> _Task requirements_
Where a line of the data holds the word "size", copy that line.

> _Given data_
-- Opening Marker --
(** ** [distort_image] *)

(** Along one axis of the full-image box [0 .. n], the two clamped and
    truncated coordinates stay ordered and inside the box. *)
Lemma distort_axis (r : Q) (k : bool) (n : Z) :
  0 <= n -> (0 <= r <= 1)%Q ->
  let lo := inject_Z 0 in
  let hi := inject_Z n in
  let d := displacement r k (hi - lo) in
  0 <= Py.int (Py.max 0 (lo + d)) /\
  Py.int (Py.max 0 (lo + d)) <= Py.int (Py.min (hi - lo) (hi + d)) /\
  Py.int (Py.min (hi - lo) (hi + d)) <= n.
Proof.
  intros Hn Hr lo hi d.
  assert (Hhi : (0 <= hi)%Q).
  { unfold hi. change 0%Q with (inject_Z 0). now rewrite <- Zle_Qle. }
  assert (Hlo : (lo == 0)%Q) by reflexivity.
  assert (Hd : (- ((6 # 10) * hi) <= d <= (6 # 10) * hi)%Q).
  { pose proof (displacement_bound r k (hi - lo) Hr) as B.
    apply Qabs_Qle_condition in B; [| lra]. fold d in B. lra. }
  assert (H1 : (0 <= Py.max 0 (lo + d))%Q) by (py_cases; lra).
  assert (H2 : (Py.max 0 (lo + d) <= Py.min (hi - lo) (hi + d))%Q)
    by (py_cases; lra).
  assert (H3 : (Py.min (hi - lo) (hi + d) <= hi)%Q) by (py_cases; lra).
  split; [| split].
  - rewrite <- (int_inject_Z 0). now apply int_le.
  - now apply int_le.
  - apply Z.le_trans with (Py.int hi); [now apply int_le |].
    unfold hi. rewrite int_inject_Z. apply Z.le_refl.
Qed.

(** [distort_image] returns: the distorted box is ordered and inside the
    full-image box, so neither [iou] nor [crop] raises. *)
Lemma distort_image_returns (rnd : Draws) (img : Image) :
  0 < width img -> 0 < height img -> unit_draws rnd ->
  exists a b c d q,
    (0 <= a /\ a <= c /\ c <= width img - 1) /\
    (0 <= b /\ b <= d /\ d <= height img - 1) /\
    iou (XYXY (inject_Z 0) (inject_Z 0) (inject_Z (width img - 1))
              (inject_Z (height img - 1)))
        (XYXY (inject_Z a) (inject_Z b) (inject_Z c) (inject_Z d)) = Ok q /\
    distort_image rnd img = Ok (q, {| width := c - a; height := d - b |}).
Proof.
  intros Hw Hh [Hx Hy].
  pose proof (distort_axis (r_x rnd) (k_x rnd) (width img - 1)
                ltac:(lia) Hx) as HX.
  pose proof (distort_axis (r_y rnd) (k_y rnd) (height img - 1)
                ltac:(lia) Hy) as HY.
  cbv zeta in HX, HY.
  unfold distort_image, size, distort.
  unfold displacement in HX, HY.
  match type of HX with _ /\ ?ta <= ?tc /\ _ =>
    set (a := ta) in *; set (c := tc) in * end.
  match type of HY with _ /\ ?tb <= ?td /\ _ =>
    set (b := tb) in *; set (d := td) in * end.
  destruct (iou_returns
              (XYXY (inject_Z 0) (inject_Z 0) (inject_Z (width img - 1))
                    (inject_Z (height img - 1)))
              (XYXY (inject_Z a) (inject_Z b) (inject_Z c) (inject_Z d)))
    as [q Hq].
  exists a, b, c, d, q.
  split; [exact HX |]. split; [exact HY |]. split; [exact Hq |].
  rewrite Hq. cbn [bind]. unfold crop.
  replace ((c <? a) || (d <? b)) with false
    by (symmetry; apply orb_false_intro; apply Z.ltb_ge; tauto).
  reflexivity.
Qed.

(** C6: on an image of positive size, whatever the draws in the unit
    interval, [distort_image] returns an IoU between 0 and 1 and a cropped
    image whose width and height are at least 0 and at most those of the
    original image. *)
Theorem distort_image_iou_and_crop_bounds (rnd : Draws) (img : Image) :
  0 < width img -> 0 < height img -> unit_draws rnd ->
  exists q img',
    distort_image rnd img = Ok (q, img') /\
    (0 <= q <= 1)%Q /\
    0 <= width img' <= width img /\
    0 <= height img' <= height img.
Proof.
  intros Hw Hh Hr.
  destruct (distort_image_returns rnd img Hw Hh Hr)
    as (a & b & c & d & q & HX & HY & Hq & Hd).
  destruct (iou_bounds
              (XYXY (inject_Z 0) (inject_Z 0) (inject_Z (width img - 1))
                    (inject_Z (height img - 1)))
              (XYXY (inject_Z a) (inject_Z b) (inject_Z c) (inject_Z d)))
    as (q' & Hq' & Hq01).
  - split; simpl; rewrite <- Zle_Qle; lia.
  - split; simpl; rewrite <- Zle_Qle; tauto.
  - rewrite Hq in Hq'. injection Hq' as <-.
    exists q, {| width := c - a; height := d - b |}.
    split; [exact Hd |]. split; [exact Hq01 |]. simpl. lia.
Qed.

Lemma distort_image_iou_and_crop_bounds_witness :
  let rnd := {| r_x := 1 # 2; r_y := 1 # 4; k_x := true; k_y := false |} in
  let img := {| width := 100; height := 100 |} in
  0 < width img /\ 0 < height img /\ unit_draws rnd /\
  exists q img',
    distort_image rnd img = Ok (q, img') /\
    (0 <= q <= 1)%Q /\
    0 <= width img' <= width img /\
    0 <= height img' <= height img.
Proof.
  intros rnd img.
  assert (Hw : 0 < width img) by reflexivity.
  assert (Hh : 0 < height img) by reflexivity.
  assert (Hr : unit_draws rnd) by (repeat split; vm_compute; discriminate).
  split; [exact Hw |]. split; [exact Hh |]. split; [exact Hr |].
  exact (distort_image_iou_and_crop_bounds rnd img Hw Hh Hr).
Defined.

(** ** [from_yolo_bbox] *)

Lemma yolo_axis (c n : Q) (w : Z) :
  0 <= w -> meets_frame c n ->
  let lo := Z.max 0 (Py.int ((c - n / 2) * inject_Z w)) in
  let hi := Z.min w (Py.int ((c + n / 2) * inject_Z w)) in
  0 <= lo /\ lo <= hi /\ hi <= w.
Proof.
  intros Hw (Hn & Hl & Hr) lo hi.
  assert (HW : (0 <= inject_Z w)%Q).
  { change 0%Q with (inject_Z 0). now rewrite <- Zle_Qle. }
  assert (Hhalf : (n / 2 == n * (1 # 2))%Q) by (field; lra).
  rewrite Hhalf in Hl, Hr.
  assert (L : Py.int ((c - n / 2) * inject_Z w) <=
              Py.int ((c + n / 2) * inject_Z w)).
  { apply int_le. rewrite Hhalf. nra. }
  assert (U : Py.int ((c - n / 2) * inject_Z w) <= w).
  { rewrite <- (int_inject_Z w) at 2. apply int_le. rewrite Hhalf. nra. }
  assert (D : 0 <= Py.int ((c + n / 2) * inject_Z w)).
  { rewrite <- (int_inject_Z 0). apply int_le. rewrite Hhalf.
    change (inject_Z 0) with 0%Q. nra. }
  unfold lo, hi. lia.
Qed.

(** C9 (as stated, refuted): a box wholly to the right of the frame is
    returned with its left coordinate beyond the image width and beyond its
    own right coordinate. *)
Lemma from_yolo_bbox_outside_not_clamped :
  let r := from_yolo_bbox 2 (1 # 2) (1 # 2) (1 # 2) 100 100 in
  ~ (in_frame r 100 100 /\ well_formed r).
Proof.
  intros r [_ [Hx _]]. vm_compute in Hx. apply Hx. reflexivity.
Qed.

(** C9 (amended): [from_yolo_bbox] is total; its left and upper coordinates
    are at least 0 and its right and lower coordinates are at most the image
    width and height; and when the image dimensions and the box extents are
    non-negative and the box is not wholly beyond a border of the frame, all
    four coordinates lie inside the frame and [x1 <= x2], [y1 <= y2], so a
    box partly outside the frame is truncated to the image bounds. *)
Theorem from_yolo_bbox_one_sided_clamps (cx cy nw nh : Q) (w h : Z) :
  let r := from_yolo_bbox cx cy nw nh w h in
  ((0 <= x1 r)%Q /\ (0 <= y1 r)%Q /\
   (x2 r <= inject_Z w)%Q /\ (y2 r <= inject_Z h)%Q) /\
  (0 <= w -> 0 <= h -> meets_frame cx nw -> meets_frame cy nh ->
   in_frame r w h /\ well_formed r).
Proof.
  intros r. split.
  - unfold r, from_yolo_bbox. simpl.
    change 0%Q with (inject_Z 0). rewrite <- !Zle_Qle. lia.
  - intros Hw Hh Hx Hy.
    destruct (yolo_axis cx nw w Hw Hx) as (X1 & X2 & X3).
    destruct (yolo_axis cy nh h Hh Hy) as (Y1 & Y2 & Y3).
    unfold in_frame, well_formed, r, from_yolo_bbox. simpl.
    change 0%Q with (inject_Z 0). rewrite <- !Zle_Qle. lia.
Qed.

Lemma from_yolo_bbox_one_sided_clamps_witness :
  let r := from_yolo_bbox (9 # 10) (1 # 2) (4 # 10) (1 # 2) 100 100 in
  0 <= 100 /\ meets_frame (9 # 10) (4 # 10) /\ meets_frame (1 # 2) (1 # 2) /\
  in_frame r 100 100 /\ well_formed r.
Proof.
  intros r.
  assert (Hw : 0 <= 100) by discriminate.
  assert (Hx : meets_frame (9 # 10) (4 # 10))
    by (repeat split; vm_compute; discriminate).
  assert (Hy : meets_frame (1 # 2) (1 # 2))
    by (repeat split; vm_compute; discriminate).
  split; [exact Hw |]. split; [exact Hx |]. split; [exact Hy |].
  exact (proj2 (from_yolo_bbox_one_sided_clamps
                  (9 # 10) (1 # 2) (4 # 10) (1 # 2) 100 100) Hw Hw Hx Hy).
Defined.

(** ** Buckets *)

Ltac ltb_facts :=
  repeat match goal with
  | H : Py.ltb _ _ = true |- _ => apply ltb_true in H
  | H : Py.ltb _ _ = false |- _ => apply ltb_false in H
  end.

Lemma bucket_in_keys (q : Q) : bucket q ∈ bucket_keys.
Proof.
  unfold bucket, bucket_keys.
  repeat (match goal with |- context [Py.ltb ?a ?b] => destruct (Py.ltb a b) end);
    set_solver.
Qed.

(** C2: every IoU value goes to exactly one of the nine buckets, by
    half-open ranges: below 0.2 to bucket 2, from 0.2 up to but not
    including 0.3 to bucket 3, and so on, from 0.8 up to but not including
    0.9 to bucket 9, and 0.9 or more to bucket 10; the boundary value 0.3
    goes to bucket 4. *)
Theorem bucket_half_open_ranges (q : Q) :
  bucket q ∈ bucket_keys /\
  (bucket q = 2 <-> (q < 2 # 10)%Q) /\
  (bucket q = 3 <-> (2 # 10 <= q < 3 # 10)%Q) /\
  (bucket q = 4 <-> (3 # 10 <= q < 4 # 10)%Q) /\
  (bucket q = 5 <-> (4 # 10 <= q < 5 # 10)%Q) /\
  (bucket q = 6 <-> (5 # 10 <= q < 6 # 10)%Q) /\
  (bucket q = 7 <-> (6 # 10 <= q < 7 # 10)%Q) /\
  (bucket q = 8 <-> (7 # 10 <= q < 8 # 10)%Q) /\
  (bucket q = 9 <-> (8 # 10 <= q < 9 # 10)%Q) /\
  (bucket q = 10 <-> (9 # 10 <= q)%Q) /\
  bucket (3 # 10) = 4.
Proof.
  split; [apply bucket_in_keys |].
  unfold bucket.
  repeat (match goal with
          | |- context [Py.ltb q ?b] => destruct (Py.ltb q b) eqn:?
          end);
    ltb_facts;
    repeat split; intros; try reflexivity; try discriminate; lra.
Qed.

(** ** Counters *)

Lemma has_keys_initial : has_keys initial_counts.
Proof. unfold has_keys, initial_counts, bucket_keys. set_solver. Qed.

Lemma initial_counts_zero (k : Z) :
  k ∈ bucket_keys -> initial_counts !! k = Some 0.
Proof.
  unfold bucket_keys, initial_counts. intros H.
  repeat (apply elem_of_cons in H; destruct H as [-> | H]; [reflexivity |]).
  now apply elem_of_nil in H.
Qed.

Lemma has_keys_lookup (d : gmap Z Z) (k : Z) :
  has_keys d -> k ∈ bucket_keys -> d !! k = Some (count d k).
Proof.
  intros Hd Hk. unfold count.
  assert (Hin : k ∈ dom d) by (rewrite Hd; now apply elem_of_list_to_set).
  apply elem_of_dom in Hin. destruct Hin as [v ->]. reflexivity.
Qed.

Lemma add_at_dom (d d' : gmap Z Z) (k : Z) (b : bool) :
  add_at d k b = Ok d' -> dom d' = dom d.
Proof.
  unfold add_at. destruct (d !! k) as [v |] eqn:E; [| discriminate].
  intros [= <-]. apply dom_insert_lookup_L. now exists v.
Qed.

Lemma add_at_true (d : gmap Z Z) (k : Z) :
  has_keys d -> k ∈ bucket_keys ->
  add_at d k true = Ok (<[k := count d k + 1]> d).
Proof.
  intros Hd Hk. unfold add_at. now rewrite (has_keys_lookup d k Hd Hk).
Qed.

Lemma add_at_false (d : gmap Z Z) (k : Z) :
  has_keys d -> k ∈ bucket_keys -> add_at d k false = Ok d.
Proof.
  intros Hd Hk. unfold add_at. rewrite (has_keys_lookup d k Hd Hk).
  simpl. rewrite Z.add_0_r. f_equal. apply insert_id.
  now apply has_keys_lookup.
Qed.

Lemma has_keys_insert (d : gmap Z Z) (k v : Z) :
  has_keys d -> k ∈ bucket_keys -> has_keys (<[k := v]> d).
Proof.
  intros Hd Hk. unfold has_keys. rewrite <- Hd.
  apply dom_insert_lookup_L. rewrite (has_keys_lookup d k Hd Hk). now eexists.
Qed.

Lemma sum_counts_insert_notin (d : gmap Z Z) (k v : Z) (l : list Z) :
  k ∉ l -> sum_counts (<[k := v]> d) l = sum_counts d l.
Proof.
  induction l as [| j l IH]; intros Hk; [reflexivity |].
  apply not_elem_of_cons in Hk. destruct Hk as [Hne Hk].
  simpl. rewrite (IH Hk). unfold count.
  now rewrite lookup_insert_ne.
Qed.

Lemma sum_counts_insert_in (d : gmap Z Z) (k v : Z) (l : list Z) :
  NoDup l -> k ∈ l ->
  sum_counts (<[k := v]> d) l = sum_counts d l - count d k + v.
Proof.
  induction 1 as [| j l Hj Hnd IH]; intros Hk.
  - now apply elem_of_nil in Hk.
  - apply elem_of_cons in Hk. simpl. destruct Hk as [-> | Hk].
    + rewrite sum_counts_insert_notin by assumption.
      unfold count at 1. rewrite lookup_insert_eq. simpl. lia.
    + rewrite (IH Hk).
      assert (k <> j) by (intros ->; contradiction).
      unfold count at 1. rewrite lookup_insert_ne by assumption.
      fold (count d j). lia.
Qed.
-- Closing Marker --
> _Result of the task_
  unfold distort_image, size, distort.
(** C6: on an image of positive size, whatever the draws in the unit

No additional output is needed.